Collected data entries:
· · · · · · ·

Lemma elbow_range :
  -180 <= elbow (Kinematics.calculateIK target config) <= 0.
Proof.
  rewrite elbow_eq.
  pose proof theta2Rad_bounds as [Hlo Hhi].
  pose proof PI_RGT_0 as Hpi.
  set (t := Kinematics.theta2Rad target config) in *.
  assert (Hd : -180 <= t * 180 / PI <= 0).
  { replace (-180) with (- PI * 180 / PI) by (field; lra).
    unfold Rdiv. split.
    - apply Rmult_le_compat_r; [left; apply Rinv_0_lt_compat; lra | nra].
    - assert (0 < / PI) by (apply Rinv_0_lt_compat; lra). nra. }
  split.
  - apply (floor_ge_IZR (-180)). lra.
  - pose proof (floor_le (t * 180 / PI)). lra.
Qed.

End ExactIK.

(** ** Particular values of [atan2], and a small-angle bound *)

Section ExactAngles.
Local Open Scope R_scope.









End ExactAngles.

(** ** [calculateIK] at three targets the reconstruction misses *)

Section ExactAcos.
Local Open Scope R_scope.


End ExactAcos.

Section Origin.
Local Open Scope R_scope.
Let target : Coordinates R := mkCoordinates 0 0 0.
Let config : ArmConfig R := DEFAULT_ARM_CONFIG.







End Origin.

Section Rounding.
Local Open Scope R_scope.
Let target : Coordinates R := mkCoordinates 39999 400 0.
Let config : ArmConfig R := mkArmConfig 20000 20001 0.







End Rounding.

Section Beyond.
Local Open Scope R_scope.
Let target : Coordinates R := mkCoordinates 79998 800 0.
Let config : ArmConfig R := mkArmConfig 20000 20001 0.




End Beyond.

(** ** What flooring the angles costs *)

Section RoundingError.
Local Open Scope R_scope.









End RoundingError.

(** ** The inverse kinematics and its reconstruction (C1, C10) *)

Section KinematicsClaims.
Local Open Scope R_scope.




End KinematicsClaims.

(** C10.  In every number model, [calculateIK] returns the same angles for
    two configs that differ only in [baseRotation]. *)
Theorem calculateIK_ignores_baseRotation :
  forall (num : Type) (N : JSNumber num) (target : Coordinates num)
         (l1 l2 rotation rotation' : num),
    Kinematics.calculateIK target (mkArmConfig l1 l2 rotation)
    = Kinematics.calculateIK target (mkArmConfig l1 l2 rotation').
Proof. reflexivity. Qed.

(** ** [calculateIK] on a segment of length zero (C2) *)

Section IEEEKinematics.
Variable H : IEEE754.Host.
Let N : JSNumber float := IEEE H.
Local Existing Instance N.

Lemma float_sub_nan_r (a : float) : PrimFloat.sub a nan = nan.
Proof.
  rewrite <- (SF2Prim_Prim2SF (PrimFloat.sub a nan)), sub_spec.
  change (Prim2SF nan) with S754_nan.
  destruct (Prim2SF a); reflexivity.
Qed.

Let target : Coordinates float := mkCoordinates (lit 120) (lit 0) (lit 0).
Let config : ArmConfig float := mkArmConfig (lit 0) (lit 120) (lit 0).

(** [(14400 - 0 - 14400) / (2 * 0 * 120)] is [0 / 0]. *)
Lemma zeroSegment_cosAngle2 : Kinematics.cosAngle2 target config = nan.
Proof. vm_compute. reflexivity. Qed.

(** [Math.max(-1, Math.min(1, NaN))] is NaN: the clamp lets it through. *)
Lemma zeroSegment_c2 : Kinematics.c2 target config = nan.
Proof. vm_compute. reflexivity. Qed.

Lemma zeroSegment_theta2Rad : Kinematics.theta2Rad target config = nan.
Proof.
  unfold Kinematics.theta2Rad. rewrite zeroSegment_c2.
  change (PrimFloat.opp (IEEE754.host_acos H nan) = nan).
  rewrite IEEE754.host_acos_NaN. reflexivity.
Qed.

Lemma zeroSegment_theta1Rad : Kinematics.theta1Rad target config = nan.
Proof.
  unfold Kinematics.theta1Rad, Kinematics.k2. rewrite zeroSegment_theta2Rad.
  change (Math_sin nan) with (IEEE754.host_sin H nan).
  rewrite IEEE754.host_sin_NaN.
  change (mul (segment2Length config) nan)
    with (PrimFloat.mul (IEEE754.of_Z 120) nan).
  replace (PrimFloat.mul (IEEE754.of_Z 120) nan) with nan by (vm_compute; reflexivity).
  change (Math_atan2 nan) with (IEEE754.host_atan2 H nan).
  rewrite IEEE754.host_atan2_NaN_l.
  apply float_sub_nan_r.
Qed.

(** C2, where the code departs from it.  In the IEEE model, whatever the
    engine's [Math] functions, the config with [segment1Length = 0] and
    [segment2Length = 120] and the target [(120, 0, 0)] make [calculateIK]
    return NaN for both the elbow and the shoulder: [cosAngle2] is [0 / 0],
    and the clamp to [[-1, 1]] that is there to avoid NaN passes NaN on. *)
Theorem calculateIK_NaN_zero_segment :
  elbow (Kinematics.calculateIK target config) = nan /\
  shoulder (Kinematics.calculateIK target config) = nan.
Proof.
  unfold Kinematics.calculateIK. cbn [elbow shoulder].
  rewrite zeroSegment_theta1Rad, zeroSegment_theta2Rad.
  split; vm_compute; reflexivity.
Qed.

End IEEEKinematics.

(** ** [calculateIK] on segment lengths whose squares overflow (C8) *)

Section IEEEOverflow.
Variable H : IEEE754.Host.
Let N : JSNumber float := IEEE H.
Local Existing Instance N.
Local Open Scope string_scope.

(** Both length fields of the settings panel set to the entry 1e200. *)
Let config : ArmConfig float :=
  ControlPanel.handleChange
    (ControlPanel.handleChange DEFAULT_ARM_CONFIG
       ControlPanel.key_segment1Length "1e200")
    ControlPanel.key_segment2Length "1e200".

(** The target of the first physics tick: the pointer at its initial
    sample, the middle of the canvas. *)
Let target : Coordinates float :=
  Kinematics.mapInputToCoordinates
    (Point_x (App.inputPosRef App.initialState))
    (Point_y (App.inputPosRef App.initialState)) config.

Lemma overflow_config :
  config = mkArmConfig (ParseFloat.parseFloat "1e200") (ParseFloat.parseFloat "1e200")
             (lit 0) /\
  PrimFloat.ltb (lit 0) (ParseFloat.parseFloat "1e200") = true /\
  PrimFloat.ltb (ParseFloat.parseFloat "1e200") infinity = true.
Proof. repeat split; vm_compute; reflexivity. Qed.

Lemma overflow_target : target = mkCoordinates (lit 0) (lit 150) (lit 0).
Proof. vm_compute. reflexivity. Qed.

(** [l1 * l1] is [+Infinity], so [cosAngle2] is [-Infinity / +Infinity]. *)
Lemma overflow_cosAngle2 : Kinematics.cosAngle2 target config = nan.
Proof. vm_compute. reflexivity. Qed.

Lemma overflow_c2 : Kinematics.c2 target config = nan.
Proof. vm_compute. reflexivity. Qed.

Lemma overflow_theta2Rad : Kinematics.theta2Rad target config = nan.
Proof.
  unfold Kinematics.theta2Rad. rewrite overflow_c2.
  change (PrimFloat.opp (IEEE754.host_acos H nan) = nan).
  rewrite IEEE754.host_acos_NaN. reflexivity.
Qed.

(** C8, where the code departs from it.  In the IEEE model, whatever the
    engine's [Math] functions: with both segment lengths set to 1e200
    through the settings panel (positive and finite) and the target of the
    first physics tick, [(0, 150, 0)], the elbow that [calculateIK] returns
    is NaN, not a number in [[-180, 0]].  The squares of the lengths
    overflow, [cosAngle2] is NaN, and the clamp to [[-1, 1]] passes NaN on,
    as it does for C2. *)
Theorem calculateIK_NaN_overflow :
  PrimFloat.ltb (lit 0) (segment1Length config) = true /\
  PrimFloat.ltb (segment1Length config) infinity = true /\
  PrimFloat.ltb (lit 0) (segment2Length config) = true /\
  PrimFloat.ltb (segment2Length config) infinity = true /\
  target = mkCoordinates (lit 0) (lit 150) (lit 0) /\
  elbow (Kinematics.calculateIK target config) = nan.
Proof.
  destruct overflow_config as (Hc & Hpos & Hfin).
  split; [| split; [| split; [| split; [| split]]]].
  - rewrite Hc. exact Hpos.
  - rewrite Hc. exact Hfin.
  - rewrite Hc. exact Hpos.
  - rewrite Hc. exact Hfin.
  - exact overflow_target.
  - unfold Kinematics.calculateIK. cbn [elbow].
    rewrite overflow_theta2Rad. vm_compute. reflexivity.
Qed.

End IEEEOverflow.

(** ** The physics tick and the mapper (C3, C5, C6) *)

Lemma Forall2_map_r {A B : Type} (P : A -> B -> Prop) (f : A -> B) (l : list A) :
  (forall a, P a (f a)) -> Forall2 P l (map f l).
Proof. intros H. induction l; simpl; constructor; auto. Qed.

Section PhysicsClaims.
Context {num : Type} {N : JSNumber num}.
Local Open Scope js_scope.

Lemma updateBall_isGripped (gx gy : num) (gripping : bool) (ball : Ball num) :
  isGripped (App.updateBall gx gy gripping ball)
  = gripping && ((Math_hypot (Ball_x ball - gx) (Ball_y ball - gy) <? lit 30)
                 || isGripped ball).
Proof.
  unfold App.updateBall.
  destruct gripping, (Math_hypot (Ball_x ball - gx) (Ball_y ball - gy) <? lit 30),
    (isGripped ball); reflexivity.
Qed.

Lemma updateBall_gripped (gx gy : num) (gripping : bool) (ball : Ball num) :
  isGripped (App.updateBall gx gy gripping ball) = true ->
  Ball_x (App.updateBall gx gy gripping ball) = gx /\
  Ball_y (App.updateBall gx gy gripping ball) = gy + lit 15 /\
  vx (App.updateBall gx gy gripping ball) = lit 0 /\
  vy (App.updateBall gx gy gripping ball) = lit 0.
Proof.
  unfold App.updateBall.
  destruct gripping, (Math_hypot (Ball_x ball - gx) (Ball_y ball - gy) <? lit 30),
    (isGripped ball); simpl; intros H; try discriminate H; repeat split.
Qed.

(** C3.  In every number model and on every tick, ball by ball: the new
    [isGripped] is [isGripping && (dist < 30 || isGripped)], with [dist] the
    distance of the ball before the tick to the gripper position of the new
    target; and a ball gripped after the tick sits at the gripper position,
    15 units further down the screen, with both velocities 0. *)
Theorem updatePhysics_grip (s : App.AppState) :
  let s' := App.updatePhysics s in
  let gripperX := BASE_X + Coordinates_x (App.target s') in
  let gripperY := BASE_Y - Coordinates_y (App.target s') in
  let gripping := App.isGripping (App.gestureRef s) in
  App.target s' = Kinematics.mapInputToCoordinates
                    (Point_x (App.inputPosRef s)) (Point_y (App.inputPosRef s))
                    (App.configRef s) /\
  Forall2
    (fun ball ball' =>
       isGripped ball'
       = gripping && ((Math_hypot (Ball_x ball - gripperX) (Ball_y ball - gripperY)
                         <? lit 30) || isGripped ball) /\
       (isGripped ball' = true ->
        Ball_x ball' = gripperX /\ Ball_y ball' = gripperY + lit 15 /\
        vx ball' = lit 0 /\ vy ball' = lit 0))
    (App.balls s) (App.balls s').
Proof.
  intros s' gripperX gripperY gripping. split; [reflexivity |].
  unfold s', App.updatePhysics. cbn [App.balls].
  apply Forall2_map_r. intros ball. split.
  - apply updateBall_isGripped.
  - apply updateBall_gripped.
Qed.
End PhysicsClaims.

Section ExactPhysics.
Local Open Scope R_scope.

Lemma updateBall_free (gx gy : R) (gripping : bool) (ball : Ball R) :
  isGripped (App.updateBall gx gy gripping ball) = false ->
  let vy1 := vy ball + 5 / 10 in
  let vx1 := vx ball * (95 / 100) in
  let y1 := Ball_y ball + vy1 in
  let x1 := Ball_x ball + vx1 in
  let floorY := BASE_Y - radius ball in
  let vx2 := if Rlt_dec floorY y1 then vx1 * (8 / 10) else vx1 in
  Ball_x (App.updateBall gx gy gripping ball) = x1 /\
  Ball_y (App.updateBall gx gy gripping ball)
    = (if Rlt_dec floorY y1 then floorY else y1) /\
  vy (App.updateBall gx gy gripping ball)
    = (if Rlt_dec floorY y1 then vy1 * - (6 / 10) else vy1) /\
  vx (App.updateBall gx gy gripping ball)
    = (if Rlt_dec x1 0 then - vx2 else if Rlt_dec 600 x1 then - vx2 else vx2).
Proof.
  unfold App.updateBall.
  destruct (gripping && _)%bool eqn:E1, (negb gripping) eqn:E2, (isGripped ball) eqn:E3;
    simpl; intros Hg; try discriminate Hg;
    unfold ExactReal.ltb; repeat destruct Rlt_dec; simpl; repeat split; try lra.
Qed.


(** C6, as amended.  [mapInputToCoordinates] clamps both inputs to
    [[0, 1]] and returns [x = clampedX * CANVAS_WIDTH - BASE_X],
    [y = BASE_Y - clampedY * CANVAS_HEIGHT], [z = 0].  The input
    [(0.5, 1.0)] yields [y = BASE_Y - CANVAS_HEIGHT], which is the lowest
    [y] the function returns; the highest, [BASE_Y], is returned for
    [normY = 0]. *)
Theorem mapInputToCoordinates_exact (normX normY : R) (config : ArmConfig R) :
  let clampedX := Rmax 0 (Rmin 1 normX) in
  let clampedY := Rmax 0 (Rmin 1 normY) in
  let out := Kinematics.mapInputToCoordinates normX normY config in
  (0 <= clampedX <= 1 /\ 0 <= clampedY <= 1) /\
  out = mkCoordinates (clampedX * CANVAS_WIDTH - BASE_X)
                      (BASE_Y - clampedY * CANVAS_HEIGHT) 0 /\
  Coordinates_y (Kinematics.mapInputToCoordinates (1 / 2) 1 config)
    = BASE_Y - CANVAS_HEIGHT /\
  Coordinates_y (Kinematics.mapInputToCoordinates normX 0 config) = BASE_Y /\
  BASE_Y - CANVAS_HEIGHT <= Coordinates_y out <= BASE_Y.
Proof.
  intros clampedX clampedY out.
  assert (Hc : forall v, 0 <= Rmax 0 (Rmin 1 v) <= 1).
  { intros v. unfold Rmax, Rmin. repeat destruct Rle_dec; lra. }
  split; [split; apply Hc |].
  split; [reflexivity |].
  unfold out, Kinematics.mapInputToCoordinates, BASE_Y, CANVAS_HEIGHT. simpl.
  pose proof (Hc normY) as Hy.
  rewrite (Rmin_left 1 1) by lra. rewrite (Rmax_right 0 1) by lra.
  rewrite (Rmin_right 1 0) by lra. rewrite (Rmax_left 0 0) by lra.
  repeat split; lra.
Qed.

· · · · · · ·

EXERCISE REQUIREMENTS –
Reprint exactly the lines above that start at the one with "End ExactIK." and end at the one with "Section Origin.", keeping both and adding none.

RESULT OF THE EXERCISE –
End ExactIK.

(** ** Particular values of [atan2], and a small-angle bound *)

Section ExactAngles.
Local Open Scope R_scope.









End ExactAngles.

(** ** [calculateIK] at three targets the reconstruction misses *)

Section ExactAcos.
Local Open Scope R_scope.


End ExactAcos.

Section Origin.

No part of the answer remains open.